Posted by: , Posted on: - Categories: Evidence and Consultation, National Living Wage, UK minimum wage rates

In truth, paying homage to Dennis the Menace and Minnie the Minx wasn't exactly our reason for visiting Dundee but it certainly gave me some credibility with my graphic artist nephew! Each year Commissioners and members of the Low Pay Commission executive team go out and visit employers and employees across the UK to hear from them directly. This means that in addition to the economic and research data we see and the formal evidence that's presented to us, we can hear how the Minimum Wage and National Living Wage rates impact people in their own words.

The last of our trips this year was to Dundee and so four of us flew up from Stansted last Tuesday night ready for our ten visits on Wednesday and Thursday. Both days started with bright sunshine and the very beautiful vistas of the City's vibrant waterfront. During the course of the two days, we saw employers and representative bodies speaking on behalf of hundreds of thousands of employees and hundreds of business owners. We met with the retail and hospitality trades, farmers, the owners of cleaning companies and hairdressers, financial services, children’s' nurseries, food distributors and property management firms.
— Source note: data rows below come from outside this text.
(** C25.  `check_proposal` decides [acceptable]: for a proposal of the node's
    view it returns, leaves the state alone, and answers yes exactly when
    the block is the one proposed, is authored and signed by the leader of
    the view, and either is a first block on the genesis hash or comes with
    enough valid votes for its parent, the block this node saw last. *)
Theorem check_proposal_exact cx leader pk p b :
  leader_of_view cx = Some leader → pub_key_map cx !! leader = Some pk →
  prop_view p = view cx →
  ∃ r, check_proposal p b cx = Done r cx ∧ (r = true ↔ acceptable cx leader pk p b).
Proof.
  intros El Ek Ev. unfold check_proposal, bind, get.
  case_bool_decide as Hh; [eexists; split; [done|]; split; [done|]; by intros []|].
  rw El /=.
  case_eq (author (header b) =? leader)%N; [intros Ha%N.eqb_eq|intros Ha%N.eqb_neq]; simpl;
    [|eexists; split; [done|]; split; [done|]; by intros []].
  set (h1 := (Types.height (header b) =? 1)%N).
  case_eq (h1 && bool_decide (prev (header b) ≠ EMPTY_HASH));
    [intros [E1 E2]%andb_true_iff|intros E1].
  { eexists; split; [done|]. split; [done|]. intros [_ _ _ [[? ?]|[? _]]].
    - by apply bool_decide_eq_true in E2. - by apply N.eqb_eq in E1. }
  case_eq ((1 <? Types.height (header b))%N &&
    (N.of_nat (length (votes (cert p))) <=? num_faults cx)%N);
    [intros [E2%N.ltb_lt E3%N.leb_le]%andb_true_iff|intros E2].
  { eexists; split; [done|]. split; [done|]. intros [_ _ _ [[? ?]|(_ & Hl & _)]]; [lia|].
    specialize (Hl E2). lia. }
  rw Ha Ek /=. destruct (pk_verify _ _ _) eqn:Es; simpl;
    [|eexists; split; [done|]; split; [done|]; intros [_ _ Es' _]; congruence].
  rw Ev N.eqb_refl /=. destruct h1 eqn:Eh1; unfold h1 in Eh1.
  { exists true. split; [done|]. split; [intros _|done]. apply N.eqb_eq in Eh1.
    rw andb_true_l in E1. apply bool_decide_eq_false, dec_stable in E1. split; eauto. }
  apply N.eqb_neq in Eh1.
  match goal with |- ∃ r, ?m cx = _ ∧ _ =>
    assert (∃ r, m cx = Done r cx) as (r & Er)
      by (repeat case_match; eexists; reflexivity) end.
  exists r. split; [exact Er|]. rw (cert_branch _ _ _ _ Er). split.
  - intros (? & ? & ? & ?). split; [done..|]. right. split; [done|]. split; [|done].
    intros Hgt%N.ltb_lt. rw Hgt andb_true_l in E2. by apply N.leb_gt.
  - intros [_ _ _ [[? _]|(_ & _ & ?)]]; [done|naive_solver].
Qed.
End checks.

Section invariant.
Context `{Bincode} `{Store} `{NetOracle} `{DelayQueue Propose} `{!DelayQueueLaws Propose}.
Implicit Types (cx : Context) (p : Propose) (b : Block) (pn : Prop).

Abbreviation delivered cx h := (is_Some (all_delivered_blocks_by_hash (storage cx) !! h)).
Abbreviation committed cx := (committed_blocks_by_hash (storage cx)).

(** A vote for [h] in some view: signed by the replica it names, or made
    with this node's own key. *)
Definition genuine cx (h : Hash) (v : Vote) : Prop :=
  ∃ w, let data := ser_cert_type (CTVote w h) in
    signed_by (pub_key_map cx) data v ∨
    (origin v = myid cx ∧ sk_sign (my_secret_key cx) data = Some (auth v)).

Record index_ok cx : Prop := {
  io_storage : storage_wf (storage cx);
  io_parents : parents_delivered (storage cx);
  io_last : delivered cx (block_hash (last_seen_block cx));
  io_votes : ∀ h c, vote_map cx !! h = Some c →
    delivered cx h ∧ Forall (genuine cx h) (votes c);
  io_certs : ∀ h c, cert_map cx !! h = Some c → delivered cx h ∧
    (h = block_hash GENESIS_BLOCK ∨
     (num_faults cx < N.of_nat (length (votes c)))%N ∧ Forall (genuine cx h) (votes c));
  io_queue : ∀ due p, (due, p) ∈ dq_entries (commit_queue cx) → delivered cx (prop_hash p);
}.

(** What keeps a turn from panicking, the messages apart. *)
Record calm cx : Prop := {
  calm_nodes : num_nodes cx ≠ 0%N;
  calm_keys : ∀ r, leader_of_view cx = Some r → is_Some (pub_key_map cx !! r);
  calm_sign : ∀ m, is_Some (sk_sign (my_secret_key cx) m);
}.

Record inv pn cx : Prop := {
  inv_index : index_ok cx;
  inv_calm : pn ∨ calm cx;
}.

Definition static cx :=
  (num_nodes cx, num_faults cx, myid cx, pub_key_map cx, my_secret_key cx, view cx,
   last_leader cx, broadcast_peers cx, all_clients cx).

(** What a handler that commits nothing does to the rest: blocks are only
    added, and what enters the queue is due [d2] later. *)
Record advances (d2 : N) cx cx' : Prop := {
  ad_static : static cx' = static cx;
  ad_now : now cx' = now cx;
  ad_delivered : ∀ h, delivered cx h → delivered cx' h;
  ad_committed : committed cx' = committed cx;
  ad_queue : ∀ due p, (due, p) ∈ dq_entries (commit_queue cx') →
    (due, p) ∈ dq_entries (commit_queue cx) ∨
    (due = (now cx + d2)%N ∧ delivered cx' (prop_hash p));
}.
#[export] Instance advances_preorder d2 : PreOrder (advances d2).
Proof.
  split; [split; naive_solver|]. intros c1 c2 c3 [] [].
  split; [congruence..|naive_solver|congruence|]. intros due p Hin.
  destruct (ad_queue1 _ _ Hin) as [Hin'|[-> ?]]; [|right; by rw ad_now0].
  destruct (ad_queue0 _ _ Hin') as [?|[-> ?]]; [by left|right; eauto].
Qed.

(** Everything the invariant talks about. *)
Definition core cx :=
  (static cx, storage cx, cert_map cx, vote_map cx, last_seen_block cx, commit_queue cx,
   now cx).

Ltac by_core :=
  intros Hc; match type of Hc with core ?a = core ?b => destruct a, b end;
  unfold core, static in Hc; simpl in Hc; simplify_eq.

Lemma syn_core_inv pn cx cx' : core cx' = core cx → inv pn cx → inv pn cx'.
Proof.
  by_core. intros [[] Hp]. split; [by split|]. destruct Hp as [|[]]; [by left|right; by split].
Qed.
Lemma syn_core_advances d2 cx cx' : core cx' = core cx → advances d2 cx cx'.
Proof. by_core. split; naive_solver. Qed.

Record progressed pn (d2 : N) cx cx' : Prop := {
  pg_inv : inv pn cx';
  pg_advances : advances d2 cx cx';
}.
Lemma syn_progressed_refl pn d2 cx : inv pn cx → progressed pn d2 cx cx.
Proof. by split. Qed.
Lemma syn_progressed_trans pn d2 cx cx1 cx' :
  progressed pn d2 cx cx1 → progressed pn d2 cx1 cx' → progressed pn d2 cx cx'.
Proof. intros [] []. split; [done|by etrans]. Qed.
Lemma syn_progressed_core pn d2 cx cx' :
  inv pn cx → core cx' = core cx → progressed pn d2 cx cx'.
Proof. intros. split; [by eapply syn_core_inv|by apply syn_core_advances]. Qed.

Lemma genuine_static cx cx' h v : static cx' = static cx → genuine cx h v → genuine cx' h v.
Proof. unfold static, genuine. intros E. destruct cx, cx'; simpl in *. by simplify_eq. Qed.
Lemma calm_static cx cx' : static cx' = static cx → calm cx → calm cx'.
Proof.
  unfold static. intros E []. destruct cx, cx'; simpl in *. simplify_eq. by split.
Qed.

(** ** Single updates *)
Lemma deliver_index cx b ls :
  index_ok cx → delivered cx (prev (header b)) → ls = b ∨ ls = last_seen_block cx →
  index_ok (cx <| storage ::= add_delivered_block b |> <| last_seen_block := ls |>).
Proof.
  intros [] Hp Hls. pose proof (add_delivered_mono b (storage cx)) as Hm. split.
  - by apply add_delivered_block_wf.
  - by apply add_delivered_parents.
  - destruct Hls as [-> | ->]; [exact (add_delivered_self b (storage cx))|exact (Hm _ io_last0)].
  - intros h c [Hd Hg]%io_votes0. exact (conj (Hm _ Hd) Hg).
  - intros h c [Hd Hg]%io_certs0. exact (conj (Hm _ Hd) Hg).
  - intros due p Hin. exact (Hm _ (io_queue0 _ _ Hin)).
Qed.

Lemma deliver_advances d2 cx b ls :
  advances d2 cx (cx <| storage ::= add_delivered_block b |> <| last_seen_block := ls |>).
Proof. split; try done; [exact (add_delivered_mono b (storage cx))|by left]. Qed.

Lemma queue_index cx p d2 :
  index_ok cx → delivered cx (prop_hash p) →
  index_ok (cx <| commit_queue ::= dq_insert (now cx) p d2 |>).
Proof.
  intros [] Hp. split; simpl; try done. intros due p'.
  rw dq_entries_insert elem_of_cons. intros [[= _ ->]|?]; [done|by eapply io_queue0].
Qed.

Lemma queue_advances cx p d2 :
  delivered cx (prop_hash p) →
  advances d2 cx (cx <| commit_queue ::= dq_insert (now cx) p d2 |>).
Proof.
  intros Hp. split; simpl; try done. intros due p'.
  rw dq_entries_insert elem_of_cons. intros [[= -> ->]|?]; [by right|by left].
Qed.

Lemma vote_insert_index cx h c :
  index_ok cx → delivered cx h → Forall (genuine cx h) (votes c) →
  index_ok (cx <| vote_map ::= insert h c |>).
Proof.
  intros [] Hd Hg. split; simpl; try done. intros h' c'.
  rw lookup_insert. case_decide; [intros [= <-]; by subst|apply io_votes0].
Qed.

Lemma vote_delete_index cx h : index_ok cx → index_ok (cx <| vote_map ::= delete h |>).
Proof.
  intros []. split; simpl; try done. intros h' c'. rw lookup_delete.
  case_decide; [done|apply io_votes0].
Qed.

Lemma cert_insert_index cx h c :
  index_ok cx → delivered cx h → (num_faults cx < N.of_nat (length (votes c)))%N →
  Forall (genuine cx h) (votes c) →
  index_ok (cx <| cert_map ::= insert h c |>).
Proof.
  intros [] Hd Hl Hg. split; simpl; try done. intros h' c'.
  rw lookup_insert. case_decide; [intros [= <-]; subst; eauto|apply io_certs0].
Qed.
I was very struck by the real warmth we were greeted by everywhere. People generously gave us a lot of their time and trusted us to see the very guts of how their business finances and operations are being impacted by pay rates. But we also witnessed a lot of emotion. We saw plenty of pride as people told us how they had kept their business going through some fairly tough times - and particularly for the smaller businesses - through some periods of loss as well as profit.

And at the same time we also saw a lot of anxiety as people prepared themselves for what they all described as an uncertain future. In the small businesses in particular we saw that fragile profit margins meant that business owners were concerned than any hit to consumer confidence alongside the expected increases in wage rates could bite hard on their very business survival.

Our responsibility as Commissioners is to recommend increases as high as we can on Minimum Wage rates so that employment levels don't get damaged in the process. And on the National Living Wage to recommend the trajectory towards the target of a 60% median earnings by 2020. The Chancellor estimated when he announced the introduction of the National Living Wage last year that this would be over £9 in four years’ time for those over 25 years old. The Low Pay Commission's target is subject to sustained economic growth and the National Living Wage was announced in the context of the forecast of between 10,000 to 120,000 job losses by 2020 (made by the Office for Budget Responsibility in July 2015). Those conditions will in turn provide the context for our recommendations to the Government this autumn.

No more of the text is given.